WHAT YOU NEED TO DO:
In the records that follow, find the line with "inj_countable' (λ k, (gk_scope"; from there, retype every line exactly through the line with "Definition set_groups g", which also belongs to the answer.

INPUT DATA:
(* ===== verification/Errors.v ===== *)
(** * Exit reasons, errors and the resolution of an actor's final reason

    Models of [concurrency/src/error.rs], [concurrency/src/exit_request.rs]
    and of the conversions of [concurrency/src/cluster/supervision_exit.rs]. *)

From S2P Require Import Prelude Address.

Inductive ExitReason :=
| Normal
| Shutdown
| Panic (msg : string)
| Kill.

Inductive ActorError :=
| ActorStopped
| RequestTimeout
| MailboxFull
| RemoteUnreachable.

#[global] Instance ExitReason_eq_dec : EqDecision ExitReason.
Proof. solve_decision. Defined.
#[global] Instance ActorError_eq_dec : EqDecision ActorError.
Proof. solve_decision. Defined.

(** [ExitReason::is_abnormal]. *)
Definition is_abnormal (r : ExitReason) : bool :=
  match r with
  | Normal | Shutdown => false
  | Panic _ | Kill => true
  end.

(** [Display for ExitReason]. *)
Definition exit_reason_to_string (r : ExitReason) : string :=
  match r with
  | Normal => "normal"
  | Shutdown => "shutdown"
  | Panic msg => "panic: " +:+ msg
  | Kill => "kill"
  end.

(** [Display for ActorError]. *)
Definition actor_error_to_string (e : ActorError) : string :=
  match e with
  | ActorStopped => "Actor stopped"
  | RequestTimeout => "Request to Actor timed out"
  | MailboxFull => "Actor mailbox is full"
  | RemoteUnreachable => "Remote actor is unreachable"
  end.

(** The [Exit] message of [link.rs]. *)
Record Exit := mkExit { from : ActorAddress; reason : ExitReason }.

#[global] Instance Exit_eq_dec : EqDecision Exit.
Proof. solve_decision. Defined.

(** [resolve_exit_reason]: the requested reason wins and is consumed; a
    linked reason replaces only a [Normal] exit. The two slots are taken
    ([Option::take]), so the result carries their new contents. *)
Definition resolve_exit_reason (exit_reason : ExitReason)
    (requested linked : option ExitReason)
    : ExitReason * (option ExitReason * option ExitReason) :=
  match requested with
  | Some r => (r, (None, linked))
  | None =>
      match exit_reason with
      | Normal =>
          match linked with
          | Some l => (l, (None, None))
          | None => (exit_reason, (None, None))
          end
      | _ => (exit_reason, (None, linked))
      end
  end.

Module WireExit.

(** [WireExitReason] of [cluster/src/protocol.rs]. *)
Inductive WireExitReason :=
| WNormal
| WShutdown
| WPanic (msg : string)
| WKill.

#[global] Instance WireExitReason_eq_dec : EqDecision WireExitReason.
Proof. solve_decision. Defined.

Definition exit_reason_to_wire (r : ExitReason) : WireExitReason :=
  match r with
  | Normal => WNormal
  | Shutdown => WShutdown
  | Panic msg => WPanic msg
  | Kill => WKill
  end.

Definition wire_to_exit_reason (r : WireExitReason) : ExitReason :=
  match r with
  | WNormal => Normal
  | WShutdown => Shutdown
  | WPanic msg => Panic msg
  | WKill => Kill
  end.

Lemma wire_roundtrip r : wire_to_exit_reason (exit_reason_to_wire r) = r.
Proof. by destruct r. Qed.

Lemma wire_roundtrip_r w : exit_reason_to_wire (wire_to_exit_reason w) = w.
Proof. by destruct w. Qed.

End WireExit.
(* ===== verification/Backpressure.v ===== *)
(** * Mailbox backpressure

    Model of [MailboxLimits] in [concurrency/src/mailbox.rs]: the shared
    depth counter, the fail-fast and the two blocking acquisition paths, the
    sends that use them and the receiver's release, as an interleaving of
    atomic steps of any number of sender threads and one receiver. *)

From S2P Require Import Prelude Address Errors Mailbox.

(** [MailboxLimits] without its mutable counter. *)
Record Limits := mkLimits {
  capacity : option N;
  mode : BackpressureMode;
  runtime : MailboxRuntime
}.

(** [MailboxLimits::new] (a blocking mailbox also gets a condition variable
    or a [Notify], whose waiters are program counters below). *)
Definition new (config : MailboxConfig) (rt : MailboxRuntime) : Limits :=
  mkLimits (cfg_capacity config) (cfg_mode config) rt.

(** Where a sender thread is inside [send_user_threads] or
    [send_user_tasks_sync]. *)
Inductive Pc :=
| Idle
(** [try_acquire]: about to load, about to compare-exchange *)
| TryLoad | TryCas (current : N)
(** [acquire_blocking_threads]: about to lock; then, holding the lock,
    about to load, to add, or to wait; waiting on the condition variable *)
| WantLock | LockLoad | LockAdd | LockWait | CvWaiting
(** [acquire_async_tasks]: about to load, to compare-exchange, to create the
    [Notified] future; waiting on it *)
| AsyncLoad | AsyncCas (current : N) | AsyncWait | AsyncWaiting
(** holding a slot, about to send on the channel *)
| ChanSend
(** [rollback_acquire] *)
| RollSub | RollNotify
| Done (r : Result () ActorError).

(** The receiving actor: waiting, about to decrement, about to notify. *)
Inductive RPc := RIdle | RSub | RNotify.

Record Sys := mkSys {
  depth : N;                 (** the [AtomicUsize] *)
  lock : option nat;         (** who holds the blocking mutex *)
  senders : list Pc;
  chan : list nat;           (** the user channel; an item is its sender *)
  chan_open : bool;
  receiver : RPc
}.
(* ===== verification/ProcessGroups.v ===== *)
(** * Process groups

    Model of [concurrency/src/pg.rs]: the process-wide store of scoped groups
    with reference-counted local members, federated remote members, the
    per-actor index used to clean up when an actor exits, and the typed
    buckets used for dispatch. [ChildHandle]s are identified by their actor
    id; liveness is a parameter. Lists taken from hash maps have an
    unspecified order. *)

From S2P Require Import Prelude Address Errors ChildSpec.

Record GroupKey := mkGroupKey { gk_scope : string; gk_group : string }.

#[global] Instance GroupKey_eq_dec : EqDecision GroupKey.
Proof. solve_decision. Defined.
#[global] Program Instance GroupKey_countable : Countable GroupKey :=
  inj_countable' (λ k, (gk_scope k, gk_group k)) (λ '(s, g), mkGroupKey s g) _.
Next Obligation. by intros []. Qed.

Inductive PgError := NotJoined (id : ActorId) (group scope : string).

(** [joins] is a [u32]. *)
Record Member := mkMember { m_handle : ActorId; m_joins : Z }.
Record RemoteMember := mkRemoteMember { rm_joins : Z }.

(** [PgEvent] and [PgMemberEntry] of [cluster/src/protocol.rs]. *)
Record PgMemberEntry := mkPgMemberEntry { pe_key : GroupKey; pe_address : ActorAddress }.
Inductive PgEvent :=
| PgJoin (key : GroupKey) (address : ActorAddress)
| PgLeave (key : GroupKey) (address : ActorAddress)
| PgSnapshot (entries : list PgMemberEntry).

(** A [TypeId]; the typed values are actor references, identified by the
    actor they point to. *)
Abbreviation TypeId := string (only parsing).

Record PgStore := mkPgStore {
  groups : gmap GroupKey (gmap ActorAddress Member);
  remote : gmap GroupKey (gmap ActorAddress RemoteMember);
  index : gmap ActorAddress (gset GroupKey);
  typed : gmap (GroupKey * TypeId) (gmap ActorAddress ActorId)
}.

Definition empty_store : PgStore := mkPgStore ∅ ∅ ∅ ∅.

Definition set_groups g (st : PgStore) : PgStore := mkPgStore g (remote st) (index st) (typed st).
Definition set_remote r (st : PgStore) : PgStore := mkPgStore (groups st) r (index st) (typed st).
Definition set_index i (st : PgStore) : PgStore := mkPgStore (groups st) (remote st) i (typed st).
Definition set_typed t (st : PgStore) : PgStore := mkPgStore (groups st) (remote st) (index st) t.

(** [get(key).is_none_or(|m| m.is_empty())] *)
Definition none_or_empty {A} (m : option (gmap ActorAddress A)) : bool :=
  match m with None => true | Some m => bool_decide (m = ∅) end.

(** [retain(|_, bucket| !bucket.is_empty())] *)
Definition retain_nonempty {K A} `{Countable K} (t : gmap K (gmap ActorAddress A)) :=
  filter (λ kv, kv.2 ≠ ∅) t.

(** [PgStore::typed_join] *)
Definition typed_join (key : GroupKey) (ty : TypeId) (address : ActorAddress) (value : ActorId)
    (st : PgStore) : PgStore :=
  set_typed (<[(key, ty) := <[address := value]> (default ∅ (typed st !! (key, ty)))]> (typed st)) st.

(** [PgStore::typed_members] *)
Definition typed_members (key : GroupKey) (ty : TypeId) (st : PgStore) : list ActorId :=
  match typed st !! (key, ty) with
  | Some bucket => snd <$> map_to_list bucket
  | None => []
  end.

(** [PgStore::remove_group_if_empty] *)
Definition remove_group_if_empty (key : GroupKey) (st : PgStore) : PgStore :=
  let local_empty := none_or_empty (groups st !! key) in
  let remote_empty := none_or_empty (remote st !! key) in
  if local_empty && remote_empty then
    mkPgStore (delete key (groups st)) (delete key (remote st))
      (filter (λ kv, kv.2 ≠ ∅) ((λ ks : gset GroupKey, ks ∖ {[key]}) <$> index st))
      (filter (λ kv, kv.1.1 ≠ key ∧ kv.2 ≠ ∅) (typed st))
  else if local_empty then set_groups (delete key (groups st)) st
  else if remote_empty then set_remote (delete key (remote st)) st
  else st.

(** One iteration of the loop of [PgStore::remove_actor]. *)
Definition remove_actor_from (address : ActorAddress) (key : GroupKey) (st : PgStore) : PgStore :=
  remove_group_if_empty key
    (set_remote (alter (delete address) key (remote st))
       (set_groups (alter (delete address) key (groups st)) st)).

(** [PgStore::remove_actor] *)
Definition store_remove_actor (address : ActorAddress) (st : PgStore) : PgStore :=
  let st :=
    match index st !! address with
    | Some keys =>
        foldl (λ st key, remove_actor_from address key st)
          (set_index (delete address (index st)) st) (elements keys)
    | None => st
    end in
  set_typed (retain_nonempty (delete address <$> typed st)) st.

(** [PgStore::remove_remote_if_empty] *)
Definition remove_remote_if_empty (key : GroupKey) (st : PgStore) : PgStore :=
  remove_group_if_empty key
    (match remote st !! key with
     | Some m => if bool_decide (m = ∅) then set_remote (delete key (remote st)) st else st
     | None => st
     end).

Definition u32_wrap (z : Z) : Z := (z mod 2 ^ 32)%Z.

(** The order of [Vec<String>::sort]. *)
Definition string_le (a b : string) : Prop := String.leb a b = true.
#[global] Instance string_le_dec : RelDecision string_le.
Proof. intros a b. unfold string_le. apply _. Defined.

Section node.
Context `{ThisNode}.

(** [join_scoped]: the new store and the published event. *)
Definition join_scoped (key : GroupKey) (h : ActorId) (st : PgStore) : PgStore * list PgEvent :=
  let address := local_addr h in
  let members := default ∅ (groups st !! key) in
  let member := match members !! address with
                | Some m => mkMember (m_handle m) (u32_wrap (m_joins m + 1))
                | None => mkMember h 1
                end in
  (set_index (<[address := {[key]} ∪ default ∅ (index st !! address)]> (index st))
     (set_groups (<[key := <[address := member]> members]> (groups st)) st),
   [PgJoin key address]).

Definition join (group : string) (h : ActorId) (st : PgStore) : PgStore * list PgEvent :=
  join_scoped (mkGroupKey DEFAULT_SCOPE group) h st.

(** The branch of [leave_scoped] for a count that drops to zero. *)
Definition forget_member (key : GroupKey) (address : ActorAddress) (st : PgStore) : PgStore :=
  let st := remove_group_if_empty key
              (set_groups (alter (delete address) key (groups st)) st) in
  let st := match index st !! address with
            | Some ks =>
                let ks := ks ∖ {[key]} in
                set_index (if decide (ks = ∅) then delete address (index st)
                           else <[address := ks]> (index st)) st
            | None => st
            end in
  set_typed (retain_nonempty
    (map_imap (λ bk b, Some (if decide (bk.1 = key) then delete address b else b))
       (typed st))) st.

(** [leave_scoped] *)
Definition leave_scoped (key : GroupKey) (id : ActorId) (st : PgStore)
    : Result () PgError * (PgStore * list PgEvent) :=
  let address := local_addr id in
  match groups st !! key ≫= λ members, members !! address with
  | None => (Err (NotJoined id (gk_group key) (gk_scope key)), (st, []))
  | Some member =>
      let joins := u32_wrap (m_joins member - 1) in
      let st := set_groups
        (alter (<[address := mkMember (m_handle member) joins]>) key (groups st)) st in
      if decide (joins = 0%Z)
      then (Ok (), (forget_member key address st, [PgLeave key address]))
      else (Ok (), (st, []))
  end.

(** [members.retain(|_, member| member.handle.is_alive())] *)
Definition retain_alive (is_alive : ActorId → bool) (ms : gmap ActorAddress Member)
    : gmap ActorAddress Member :=
  filter (λ kv, is_alive (m_handle kv.2) = true) ms.

(** [member_addresses_scoped] *)
Definition member_addresses_scoped (is_alive : ActorId → bool) (key : GroupKey) (st : PgStore)
    : list ActorAddress * PgStore :=
  let st := match groups st !! key with
            | Some members =>
                let members := retain_alive is_alive members in
                if decide (members = ∅) then set_groups (delete key (groups st)) st
                else set_groups (<[key := members]> (groups st)) st
            | None => st
            end in
  ((fst <$> map_to_list (default ∅ (groups st !! key))) ++
   (fst <$> map_to_list (default ∅ (remote st !! key))),
   remove_group_if_empty key st).

(** [get_local_members_scoped], [get_members_scoped] *)
Definition get_local_members_scoped (is_alive : ActorId → bool) (key : GroupKey) (st : PgStore)
    : list ActorId * PgStore :=
  match groups st !! key with
  | None => ([], st)
  | Some members =>
      let members := retain_alive is_alive members in
      let st := set_groups (<[key := members]> (groups st)) st in
      if decide (members = ∅) then ([], remove_group_if_empty key st)
      else (m_handle ∘ snd <$> map_to_list members, st)
  end.

(** [which_groups_scoped] *)
Definition which_groups_scoped (sc : string) (st : PgStore) : list string :=
  merge_sort string_le
    (gk_group <$> iter_filter (λ k, bool_decide (gk_scope k = sc)) (fst <$> map_to_list (groups st))).

(** [remove_actor]: the leaves to publish are read off the index before the
    store is cleaned. *)
Definition remove_actor (id : ActorId) (st : PgStore) : PgStore * list PgEvent :=
  let address := local_addr id in
  (store_remove_actor address st,
   (λ key, PgLeave key address) <$> elements (default ∅ (index st !! address))).

(** [local_pg_snapshot] *)
Definition local_pg_snapshot (st : PgStore) : list PgMemberEntry :=
  map_to_list (groups st) ≫= λ '(key, members),
    mkPgMemberEntry key ∘ fst <$> map_to_list members.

SOLUTION FOR THIS TASK:
  inj_countable' (λ k, (gk_scope k, gk_group k)) (λ '(s, g), mkGroupKey s g) _.
Next Obligation. by intros []. Qed.

Inductive PgError := NotJoined (id : ActorId) (group scope : string).

(** [joins] is a [u32]. *)
Record Member := mkMember { m_handle : ActorId; m_joins : Z }.
Record RemoteMember := mkRemoteMember { rm_joins : Z }.

(** [PgEvent] and [PgMemberEntry] of [cluster/src/protocol.rs]. *)
Record PgMemberEntry := mkPgMemberEntry { pe_key : GroupKey; pe_address : ActorAddress }.
Inductive PgEvent :=
| PgJoin (key : GroupKey) (address : ActorAddress)
| PgLeave (key : GroupKey) (address : ActorAddress)
| PgSnapshot (entries : list PgMemberEntry).

(** A [TypeId]; the typed values are actor references, identified by the
    actor they point to. *)
Abbreviation TypeId := string (only parsing).

Record PgStore := mkPgStore {
  groups : gmap GroupKey (gmap ActorAddress Member);
  remote : gmap GroupKey (gmap ActorAddress RemoteMember);
  index : gmap ActorAddress (gset GroupKey);
  typed : gmap (GroupKey * TypeId) (gmap ActorAddress ActorId)
}.

Definition empty_store : PgStore := mkPgStore ∅ ∅ ∅ ∅.

Definition set_groups g (st : PgStore) : PgStore := mkPgStore g (remote st) (index st) (typed st).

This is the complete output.